Dimensionally Reduced Gravity, Hermitian Symmetric Spaces and the Ashtekar Variables

TL;DR

This paper introduces a new set of complex variables for two-dimensional gravity theories derived from higher-dimensional supergravity, offering advantages for quantization and revealing conserved charges, with potential implications for quantum gravity models.

Contribution

It generalizes Ashtekar variables to Hermitian symmetric spaces in dimensionally reduced gravity, facilitating exact quantization and revealing conserved charges.

Findings

Introduction of complexified variables for Hermitian symmetric spaces

Construction of an infinite set of conserved charges

Potential for probing quantum equivalence of gravity formalisms

Abstract

Dimensional reductions of various higher dimensional (super)gravity theories lead to effectively two-dimensional field theories described by gravity coupled G/H nonlinear sigma-models. We show that a new set of complexified variables can be introduced when G/H is a Hermitian symmetric space. This generalizes an earlier construction that grew out of the Ashtekar formulation of two Killing vector reduced pure 4d general relativity.

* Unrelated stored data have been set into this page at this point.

(** *** Steps of a connection's own tasks *)

Lemma loop_ended_step e m m' : loop_ended m = true → step e m = Some m' → loop_ended m' = true.
Proof.
  intros Hl Hs. assert (reader m = RDone ∧ first m = FirstEnded ∧ incoming m = []) as (Hr & Hf & Hi).
  { unfold loop_ended in Hl. by repeat case_match. }
  destruct (step_ended _ _ _ Hr Hf Hs) as [Hr' Hf'].
  assert (incoming m' = []) as Hi'.
  { destruct e; cbn [step] in Hs; unfold resume in Hs; rewrite ?Hr, ?Hf, ?Hi in Hs; step_cases Hs; try congruence;
      unfold enqueue, close_begin in *; repeat case_match; simplify_eq/=; congruence. }
  unfold loop_ended. by rewrite Hr', Hf', Hi'.
Qed.

Lemma own_step_submits n m e d : own_step n m e d = true → submitted e m = [].
Proof. by destruct e. Qed.

(** Steps other than dropping the last handle keep the handles. *)
Lemma step_tx_alive e m m' : step e m = Some m' → e ≠ EDropConn → tx_alive (out m') = tx_alive (out m).
Proof.
  intros Hs He. rewrite (step_out _ _ _ Hs). destruct e; try done; try apply push_alive.
  unfold write_pick. by repeat case_match; simplify_eq/=.
Qed.

Lemma own_step_inv e n m m' d :
  links_inv (links_of d) → conns d !! n = Some m → own_step n m e d = true → step e m = Some m' →
  links_inv (links_of (set_conns (<[n := m']> (conns d)) d)).
Proof.
  intros Hl Hm Ho Hs. destruct (li_conn _ Hl _ _ Hm) as (_ & Hok & Hdrop).
  assert (Hal : ∀ k, alive_conn (links_of d) k → (k = n → e ≠ EDropConn) →
    alive_conn (links_of (set_conns (<[n := m']> (conns d)) d)) k).
  { intros k (mk & Hk & Hmk) Hne. unfold alive_conn; cbn. destruct (decide (n = k)) as [->|Hnk].
    - exists m'. rewrite lookup_insert_eq. split; [done|]. cbn in Hk. simplify_eq.
      rewrite (step_tx_alive _ _ _ Hs) by auto. done.
    - exists mk. by rewrite lookup_insert_ne. }
  assert (Hheld : e = EDropConn → conn_held n m d = false).
  { intros ->. cbn in Ho. by destruct (conn_held n m d). }
  unfold conn_held in Hheld.
  split; cbn.
  - intros k mk. rewrite lookup_insert_Some. intros [[<- <-]|[_ Hk]]; [|by apply (li_conn _ Hl)].
    destruct (li_conn _ Hl _ _ Hm) as (? & _). split_and!; [done|by eapply step_ok|].
    intros Hdead. apply (loop_ended_step e m); [|done]. assert (e = EDropConn ∨ e ≠ EDropConn) as [->|Hne] by (destruct e; auto).
    + specialize (Hheld eq_refl). by destruct (loop_ended m).
    + apply Hdrop. by rewrite <-(step_tx_alive _ _ _ Hs).
  - apply (li_name _ Hl).
  - intros a k Ha. apply Hal; [by apply (li_pool _ Hl a)|]. intros -> ->. specialize (Hheld eq_refl).
    rewrite !orb_false_iff, !bool_decide_eq_false in Hheld. destruct Hheld as ((((_ & Hp) & _) & _) & _).
    apply Hp. by exists a, n.
  - intros k sid class Hin. destruct (li_dialing _ Hl _ _ _ Hin) as [? ?]. split; [done|]. apply Hal; [done|].
    intros -> ->. specialize (Hheld eq_refl). rewrite !orb_false_iff in Hheld. destruct Hheld as [_ Hd].
    assert (Ht : existsb (λ x : nat * Z * StreamClass, bool_decide (x.1.1 = n)) (dialing d) = true); [|congruence].
    apply existsb_exists. exists (n, sid, class). split; [by apply list_elem_of_In|]. by apply bool_decide_eq_true_2.
  - intros b t Hb. destruct (li_task _ Hl _ _ Hb) as (? & ? & Ht). split; [done|]. split; [by apply is_Some_insert|].
    intros Hp. apply Hal; [by apply Ht|]. intros Hn ->. specialize (Hheld eq_refl).
    rewrite !orb_false_iff, !bool_decide_eq_false in Hheld. destruct Hheld as ((_ & Hbr) & _). apply Hbr.
    cbn in Hb. rewrite lookup_omap in Hb. apply bind_Some in Hb as (br & Hbr' & Htk). exists b, br. split; [done|].
    unfold task_of in Htk. unfold bridge_on. destruct (bridge_to br); simplify_eq. cbn in *.
    rewrite bool_decide_eq_true_2, bool_decide_eq_false_2 by done. done.
  - intros k sid class mk Hin. rewrite lookup_insert_Some. intros [[<- <-]|[_ Hk]]; [|by eapply (li_parity _ Hl)].
    rewrite (step_parity _ _ _ Hs). by eapply (li_parity _ Hl).
  - intros k mk sid. rewrite lookup_insert_Some. intros [[<- <-]|[_ Hk]];
      (eapply stream_inv_same; [by eapply (li_stream _ Hl)|done|done|]); [|done].
    intros hi. unfold lane_items. rewrite (step_lane hi _ _ _ Hs), (own_step_submits _ _ _ _ Ho).
    f_equal. destruct (rx_alive (out m)); by rewrite app_nil_r.
Qed.

Lemma new_links_inv cfg : links_inv (links_of (new_manager cfg)).
Proof.
  split; cbn; try (intros *; rewrite ?omap_empty, lookup_empty; done); set_solver.
Qed.

(** ** What a connection has read *)

(** No task of the stream has ended, so this side has not closed it. *)
Definition unended (l : links) (k : nat) (sid : Z) : Prop :=
  ∀ b t, l_tasks l !! b = Some t → is_task k sid t → task_phase t ≠ BEnded.

(** The table of connection [k] has for stream [sid] what the frames read so far
    say, unless this side closed the stream or numbers its own streams like it. *)
Definition reads (l : links) (k : nat) (sid : Z) (st : option (list (list byte))) : Prop :=
  match l_conns l !! k with
  | Some m => unended l k sid → Z.odd sid ≠ Z.odd (next_stream_id m) → agrees sid (tbl m) (reader m) st
  | None => st = None
  end.

Lemma unended_mono l l' k sid :
  (∀ b t, l_tasks l !! b = Some t → task_phase t = BEnded → l_tasks l' !! b = Some t) →
  unended l' k sid → unended l k sid.
Proof. intros Hm Hu b t Hb Hi Hp. by destruct (Hu b t (Hm b t Hb Hp) Hi). Qed.

(** A connection changes by a step that reads nothing. *)
Lemma reads_silent l l' n m m' e k sid st :
  links_inv l → l_conns l !! n = Some m → step e m = Some m' → observed e m = [] →
  (unended l' n sid → Z.odd sid ≠ Z.odd (next_stream_id m') → local_event sid e = false) →
  l_conns l' = <[n := m']> (l_conns l) →
  (∀ b t, l_tasks l !! b = Some t → task_phase t = BEnded → l_tasks l' !! b = Some t) →
  reads l k sid st → reads l' k sid st.
Proof.
  intros Hl Hm Hs Hobs Hloc Hc Ht Hr. unfold reads in *. rewrite Hc. destruct (decide (n = k)) as [<-|Hne].
  - rewrite lookup_insert_eq, Hm in *. intros Hu Hp. destruct (li_conn _ Hl _ _ Hm) as (_ & Hok & _).
    eapply quiet_step_agrees; [apply Hok|done|by apply Hloc|done|]. apply Hr; [by eapply unended_mono|].
    by rewrite <-(step_parity _ _ _ Hs).
  - rewrite lookup_insert_ne by done. destruct (l_conns l !! k); [|done]. intros Hu. apply Hr. by eapply unended_mono.
Qed.

(** Its table, reader and numbering stay. *)
Lemma reads_same l l' n m m' k sid st :
  l_conns l !! n = Some m → tbl m' = tbl m → reader m' = reader m →
  Z.odd (next_stream_id m') = Z.odd (next_stream_id m) → l_conns l' = <[n := m']> (l_conns l) →
  (∀ b t, l_tasks l !! b = Some t → task_phase t = BEnded → l_tasks l' !! b = Some t) →
  reads l k sid st → reads l' k sid st.
Proof.
  intros Hm Et Er En Hc Ht Hr. unfold reads in *. rewrite Hc. destruct (decide (n = k)) as [<-|Hne].
  - rewrite lookup_insert_eq, Hm in *. rewrite Et, Er, En. intros Hu. apply Hr. by eapply unended_mono.
  - rewrite lookup_insert_ne by done. destruct (l_conns l !! k); [|done]. intros Hu. apply Hr. by eapply unended_mono.
Qed.

Lemma open_begin_same class m r m' : open_begin class m = (r, m') → tbl m' = tbl m ∧ reader m' = reader m.
Proof. unfold open_begin. destruct (enqueue _ _ _) as [[] o]; by intros [= _ <-]. Qed.

Lemma mux_send_same sid x class m r m' :
  mux_send sid x class m = (r, m') → tbl m' = tbl m ∧ reader m' = reader m ∧ next_stream_id m' = next_stream_id m.
Proof. unfold mux_send. destruct (enqueue _ _ _) as [? o]. by intros [= _ <-]. Qed.

Lemma task_step_reads l b t t' m m' k sid st :
  links_inv l → l_tasks l !! b = Some t → l_conns l !! task_conn t = Some m → task_step t m t' m' →
  reads l k sid st →
  reads (Links (<[task_conn t := m']> (l_conns l)) (l_pool l) (l_dialing l) (<[b := t']> (l_tasks l)) (l_next l)) k sid st.
Proof.
  intros Hl Hb Hm Ht Hr.
  assert (Hmono : task_phase t ≠ BEnded →
    ∀ b0 t0, l_tasks l !! b0 = Some t0 → task_phase t0 = BEnded → <[b := t']> (l_tasks l) !! b0 = Some t0).
  { intros Hp b0 t0 Hb0 Hp0. rewrite lookup_insert_ne; [done|]. intros <-. congruence. }
  destruct Ht as [x m' Hp Hs|x e m' Hp Hs|Hp|m' Hp Hs].
  - destruct (mux_send_same _ _ _ _ _ _ Hs) as (? & ? & Hn).
    eapply reads_same; try done; [by rewrite Hn|]. apply Hmono. congruence.
  - destruct (mux_send_same _ _ _ _ _ _ Hs) as (? & ? & Hn).
    eapply (reads_same _ _ _ _ (close_call _ _ m')); try done; [by cbn; rewrite Hn|]. apply Hmono. congruence.
  - eapply (reads_same _ _ _ _ (close_call _ _ m)); try done. apply Hmono. congruence.
  - eapply (reads_silent _ _ _ _ _ (ERemove (task_sid t))); try done; [|apply Hmono; congruence].
    intros Hu _. cbn. apply Z.eqb_neq. intros <-. by destruct (Hu b _ (lookup_insert_eq _ _ _) ltac:(done)).
Qed.
Lemma node_hang_up N i a up :
  node_inv N → n_agents N !! i = Some a → node_inv (Node up (<[i := hang_up_agent a]> (n_agents N)) (n_mgr N)).
Proof.
  intros HN Hi. pose proof HN as [Hwf Hown Hag].
  apply (node_put N i a _ _ [] []); try done; [by apply hands_same|set_solver|by rewrite app_nil_r|].
  destruct (Hag i a Hi) as [log [H1 H2 H3 H4 H5 H6 H7 H8]]. exists log. split; [|done..]. eexists. right. by eexists.
Qed.

Lemma node_request N i a env a' d' up :
  node_inv N → n_agents N !! i = Some a → client_turn env a (n_mgr N) = Some (a', d') →
  drun (agent_devents (NRequest i env) a (n_mgr N)) (n_mgr N) = Some d' ∧ node_inv (Node up (<[i := a']> (n_agents N)) d').
Proof.
  intros HN Hi H. destruct (ni_agent _ HN i a Hi) as [log Hlog]. unfold client_turn in H. cbn [agent_devents].
  destruct (a_state a); try done. destruct (read_agent_msg (a_in a)) as [[msg|e|] r]; [|injection H as <- <-|done].
  - destruct (needs_table msg && negb (unlocked (n_mgr N))) eqn:Hn; [done|].
    destruct (request_effect env msg (server_of a (n_mgr N))) as [o s] eqn:Hreq. injection H as <- <-.
    destruct (request_effect_served _ _ _ _ _ _ (ao_sink _ _ _ Hlog) Hn Hreq) as (new & Hs & Hrun & Hcl & Hans).
    split; [done|]. eapply node_served; [done|done|exact Hrun| | |exact Hs|exact Hcl|].
    + destruct msg as [| | |sid data| |]; cbn; try lia. destruct (b64_decode data); cbn; lia.
    + destruct msg as [| | |sid data| |]; cbn; try (by intros e' ->%list_elem_of_singleton); try set_solver.
      destruct (b64_decode data); [by intros e' ->%list_elem_of_singleton|set_solver].
    + intros m. destruct o as [[m'|]| |]; try done; [intros [= <-]; by apply Hans|].
      unfold waiting_for. repeat case_match; done.
  - split; [done|]. eapply (node_served N i a _ []); [done|done|done|cbn; lia|set_solver|by apply served_view, Hlog|done|done].
Qed.

Lemma node_reply N i a a' d' up :
  node_inv N → n_agents N !! i = Some a → reply_goes a (n_mgr N) = Some (a', d') →
  d' = n_mgr N ∧ node_inv (Node up (<[i := a']> (n_agents N)) d').
Proof.
  intros HN Hi H. destruct (ni_agent _ HN i a Hi) as [log Hlog]. unfold reply_goes in H.
  destruct (a_state a) as [|m| | | |] eqn:Hst; try done. destruct (reply _ _) as [o s] eqn:Hr. injection H as <- <-.
  destruct (reply_served _ _ _ _ _ _ _ _ a [] Hr) as [msgs Hsv]; [by apply (ao_answer _ _ _ Hlog)|apply Hlog|done|by rewrite app_nil_r|].
  rewrite (sv_mgr _ _ _ _ _ Hsv). split; [done|].
  eapply (node_served N i a _ []); [done|done|done|cbn; lia|set_solver|exact Hsv|done|]. intros m'. by destruct o.
Qed.

Lemma node_send_returns N i a a' d' up :
  node_inv N → n_agents N !! i = Some a → send_returns a (n_mgr N) = Some (a', d') →
  drun (agent_devents (NSendReturns i) a (n_mgr N)) (n_mgr N) = Some d' ∧ node_inv (Node up (<[i := a']> (n_agents N)) d').
Proof.
  intros HN Hi H. destruct (ni_agent _ HN i a Hi) as [log Hlog]. unfold send_returns in H. cbn [agent_devents].
  destruct (a_state a); try done. apply bind_Some in H as ([n x] & _ & (b & _ & ([ok ch] & _ & (d1 & Hs & H)%bind_Some)%bind_Some)%bind_Some).
  injection H as <- <-. assert (Hrun : drun [DSendResume] (n_mgr N) = Some d1) by (cbn [drun]; by rewrite Hs).
  split; [done|]. eapply (node_served N i a d1 [DSendResume]); [done|done|done|cbn; lia| |apply served_view, Hlog|done|].
  - by intros e ->%list_elem_of_singleton.
  - intros m. destruct ok; [done|]. by intros [= <-].
Qed.

Lemma node_dial_returns N i a a' d' up :
  node_inv N → n_agents N !! i = Some a → dial_returns a (n_mgr N) = Some (a', d') →
  drun (agent_devents (NDialReturns i) a (n_mgr N)) (n_mgr N) = Some d' ∧ node_inv (Node up (<[i := a']> (n_agents N)) d').
Proof.
  intros HN Hi H. destruct (ni_agent _ HN i a Hi) as [log Hlog]. unfold dial_returns in H. cbn [agent_devents].
  destruct (a_state a) as [| | |key target rid| |]; try done. destruct (unlocked (n_mgr N)) eqn:Hu; [|done].
  destruct (list_find _ _) as [[k key']|]; [|done]. cbn in H. apply bind_Some in H as ([[sid rx] d1] & Hr & H).
  assert (Hrun : drun [DDialResume k] (n_mgr N) = Some d1) by (cbn; by rewrite Hu, Hr).
  unfold spawn_forward in H. injection H as <- <-. cbn [mgr server_of] in *. split; [done|].
  eapply (node_served N i a d1 [DDialResume k] _ _ _ [Forward sid rx] []);
    [done|done|done|cbn; lia|by intros e ->%list_elem_of_singleton| |cbn; by rewrite Hr|by intros m [= <-]].
  split; [apply wrote_nothing, Hlog|done|done].
Qed.

(** The task of a [listen] changes its own place. *)
Lemma node_sub N i a j x up :
  node_inv N → n_agents N !! i = Some a → (∀ m, x.2 = Some m → is_recv m = false) →
  node_inv (Node up (<[i := set_sub j x a]> (n_agents N)) (n_mgr N)).
Proof.
  intros HN Hi Hx. destruct (ni_agent _ HN i a Hi) as [log Hlog].
  apply (node_fields N i a); try done; [apply Hlog|]. cbn. intros k n m Hk.
  destruct (decide (k = j)) as [->|Hne].
  - destruct (decide (j < length (a_subs a))%nat).
    + rewrite list_lookup_insert_eq in Hk by done. injection Hk as ->. by apply Hx.
    + rewrite list_insert_ge in Hk by lia. by apply (ao_pending _ _ _ Hlog j n).
  - rewrite list_lookup_insert_ne in Hk by done. by apply (ao_pending _ _ _ Hlog k n).
Qed.

(** A step of another task on the agent, followed by a change of that task's
    place. *)
Lemma node_then_sub N i a' j x d' up :
  node_inv (Node up (<[i := a']> (n_agents N)) d') → is_Some (n_agents N !! i) → (∀ m, x.2 = Some m → is_recv m = false) →
  node_inv (Node up (<[i := set_sub j x a']> (n_agents N)) d').
Proof.
  intros HN [a Hi] Hx. pose proof (node_sub _ i a' j x up HN) as H. cbn [n_agents n_mgr] in H.
  rewrite list_insert_insert_eq in H. apply H; [|done]. apply list_lookup_insert_eq. by eapply lookup_lt_Some.
Qed.

Lemma node_announce N i a j a' d' up :
  node_inv N → n_agents N !! i = Some a → announce_goes j a (n_mgr N) = Some (a', d') →
  drun (agent_devents (NAnnounce i j) a (n_mgr N)) (n_mgr N) = Some d' ∧ node_inv (Node up (<[i := a']> (n_agents N)) d').
Proof.
  intros HN Hi H. destruct (ni_agent _ HN i a Hi) as [log Hlog]. unfold announce_goes in H. cbn [agent_devents].
  apply bind_Some in H as ([k [m|]] & Hk & H); rewrite Hk.
  - unfold announce_put in H. injection H as <- <-. cbn [mgr server_of writer forwards subscriptions heartbeats].
    split; [done|]. apply node_then_sub; [|done|done].
    destruct (wrote_msg m (a_out a)) as [msgs Hwr]; [apply Hlog|by apply (ao_pending _ _ _ Hlog j k)|].
    eapply (node_served N i a _ [] _ _ _ []); [done|done|done|cbn; lia|set_solver| |done|apply Hlog].
    split; [exact Hwr|cbn; by rewrite app_nil_r|done].
  - destruct (unlocked (n_mgr N) || _) eqn:Hu; [|done].
    unfold announce_take in H. cbn [mgr server_of writer forwards subscriptions heartbeats] in H.
    destruct (broadcast_recv k (n_mgr N)) as [[[info|] k']|]; [| |done].
    + rewrite orb_false_r in Hu. destruct (take_recv_rx (info_stream_id info) (n_mgr N)) as [rx d1] eqn:Ht.
      injection H as <- <-. cbn [mgr]. assert (Hrun : drun [DTake (info_stream_id info)] (n_mgr N) = Some d1) by (cbn; by rewrite Hu, Ht).
      split; [done|]. apply node_then_sub; [|done|by intros m [= <-]].
      eapply (node_served N i a d1 [DTake _]); [done|done|done|cbn; lia|by intros e ->%list_elem_of_singleton| |cbn; rewrite Ht|apply Hlog].
      * split; [apply wrote_nothing, Hlog|done|done].
      * by destruct rx.
    + injection H as <- <-. split; [done|]. apply node_then_sub; [|done|done].
      eapply (node_served N i a _ [] _ _ _ []); [done|done|done|cbn; lia|set_solver|by apply served_view, Hlog|done|apply Hlog].
Qed.

Lemma background_quiet e d : background e = true → claims e d = [] ∧ consumes e = [].
Proof. destruct e; try done; cbn. by destruct e. Qed.

Lemma node_daemon N e d' up :
  node_inv N → background e = true → dstep e (n_mgr N) = Some d' → node_inv (Node up (n_agents N) d').
Proof.
  intros [Hwf Hown Hag] Hb Hs. destruct (background_quiet e (n_mgr N) Hb) as [Hcl Hco].
  pose proof (dstep_hands e _ _ (claimed N) Hwf Hown Hs) as Hh. rewrite Hcl, Hco in Hh. specialize (Hh ltac:(set_solver)).
  split; cbn [n_mgr n_agents]; [by eapply dstep_wf|apply Hh|].
  intros i a Hi. destruct (Hag i a Hi) as [log Hlog]. exists log. eapply agent_ok_steady; [done|].
  eapply hands_steady; [done|done|by eapply claims_elem|set_solver].
Qed.

Lemma node_accept N up : node_inv N → node_inv (Node up (n_agents N ++ [new_agent]) (n_mgr N)).
Proof.
  intros [Hwf Hown Hag]. split; cbn [n_mgr n_agents]; [done| |].
  - unfold claimed; cbn [n_agents]. by rewrite bind_app, app_nil_r.
  - intros i a [Hi|[_ Hi]]%lookup_app_Some; [by eapply Hag|]. apply list_lookup_singleton_Some in Hi as [_ <-].
    exists []. split; cbn; try done; [eexists; by left|set_solver|set_solver].
Qed.

(** Every step keeps the invariant and is a run of the daemon. *)
Lemma nstep_inv e N N' :
  node_inv N → nstep e N = Some N' → drun (ndevents e N) (n_mgr N) = Some (n_mgr N') ∧ node_inv N'.
Proof.
  intros HN H. unfold nstep in H. destruct (n_up N); [|done].
  assert (Hag : ∀ i f, on_agent i f N = Some N' → ∃ a a' d', n_agents N !! i = Some a ∧ f a (n_mgr N) = Some (a', d')
    ∧ N' = Node (n_up N) (<[i := a']> (n_agents N)) d').
  { intros i f Ha. apply bind_Some in Ha as (a & Hi & ([a' d'] & Hf & [= <-])%bind_Some). by exists a, a', d'. }
  destruct e; cbn [ndevents event_agent mbind option_bind];
    try (apply Hag in H as (a & a' & d' & Hi & Hf & ->); cbn [n_mgr]; rewrite Hi).
  - injection H as <-. split; [done|by apply node_accept].
  - injection H as <-. split; [done|]. destruct HN. by split.
  - cbn in Hf. destruct (fin (a_in a)); simplify_eq. destruct (ni_agent _ HN i a Hi) as [log Hlog]. split; [done|]. by eapply node_fields; [..|apply Hlog|apply Hlog].
  - simplify_eq. split; [done|]. by apply node_hang_up.
  - by apply node_request.
  - destruct (node_reply _ _ _ _ _ (n_up N) HN Hi Hf) as [-> Hinv]. done.
  - by apply node_send_returns.
  - by apply node_dial_returns.
  - by apply node_forward.
  - by apply node_announce.
  - destruct (background e) eqn:Hb; [|done]. apply bind_Some in H as (d' & Hs & [= <-]).
    split; [cbn [drun n_mgr]; by rewrite Hs|by eapply node_daemon].
Qed.
(* ===== verification/Tunnel.v ===== *)
(** * The tunnel server (rust/crates/roboat-core/src/tunnel.rs)

    One connected client of the tunnel server: after the handshake a reader loop
    handles the client's frames and a task forwards what is broadcast to all
    clients; both write to the same socket, frame by frame, under its lock.  The
    commands' answers come from the application over a channel.

    The state of a client is where its reader loop stands; every [await] of the
    loop is a boundary between two [tevent]s.  The server as a whole ([tunnel]) has
    the accept loop and a session per connection it accepted; [vstep] and [vrun]
    interleave them with the application. *)

From Stdlib Require Import Ascii String.
From S2P Require Import Prelude Text Stream Protocol Auth.

(** ** State *)

(** What the server shares with its clients: the queue of commands for the
    application, with its capacity and whether the application still receives;
    what was broadcast; and the channels that trigger WebRTC, if set. *)
Record trigger (A : Type) : Type := Trigger {
  tr_queue : list A;
  tr_cap : nat;
  tr_open : bool;
}.
Arguments Trigger {A}.
Arguments tr_queue {A}.
Arguments tr_cap {A}.
Arguments tr_open {A}.

Section Tunnel.
(** [serde_json::Value] *)
Context {Value : Type}.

Apart from giving some new insights into dimensional reductions of higher dimensional (super)gravity theories, these Ashtekar-type variables offer several technical advantages in the context of the exact quantization of these models. As an application, an infinite set of conserved charges is constructed. Our results might serve as a starting point for probing the quantum equivalence of the Ashtekar and the metric formalism within a non-trivial midi-superspace model of quantum gravity.